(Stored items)
(** * finance_api: the ownership-scoped data-access layer and its report

    A shallow embedding of [finance_api/models.py], [finance_api/schemas.py],
    [finance_api/crud.py] and the request handlers of [finance_api/main.py].

    The database reached through the SQLAlchemy [Session] is a record of three
    tables, each a list of rows in insertion order.  A function that writes to
    the database returns the new database next to its Python result; [None]
    is [None], a raised [HTTPException] is the left injection of a sum.

    [amount] is a [Float] column.  The development is generic in the type [A]
    of amounts and in its addition [add], of which nothing is assumed: every
    statement holds for the binary64 addition [PrimFloat.add] as it does for
    an exact one. *)

From Stdlib Require Import ZArith Floats.
From stdpp Require Import base list strings.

▸ **Aim of the exercise**: Using the records above, output exactly the lines from the one containing "the database returns" through the last line, and no others.

▸ **Exercise output**:
    the database returns the new database next to its Python result; [None]
    is [None], a raised [HTTPException] is the left injection of a sum.

    [amount] is a [Float] column.  The development is generic in the type [A]
    of amounts and in its addition [add], of which nothing is assumed: every
    statement holds for the binary64 addition [PrimFloat.add] as it does for
    an exact one. *)

From Stdlib Require Import ZArith Floats.
From stdpp Require Import base list strings.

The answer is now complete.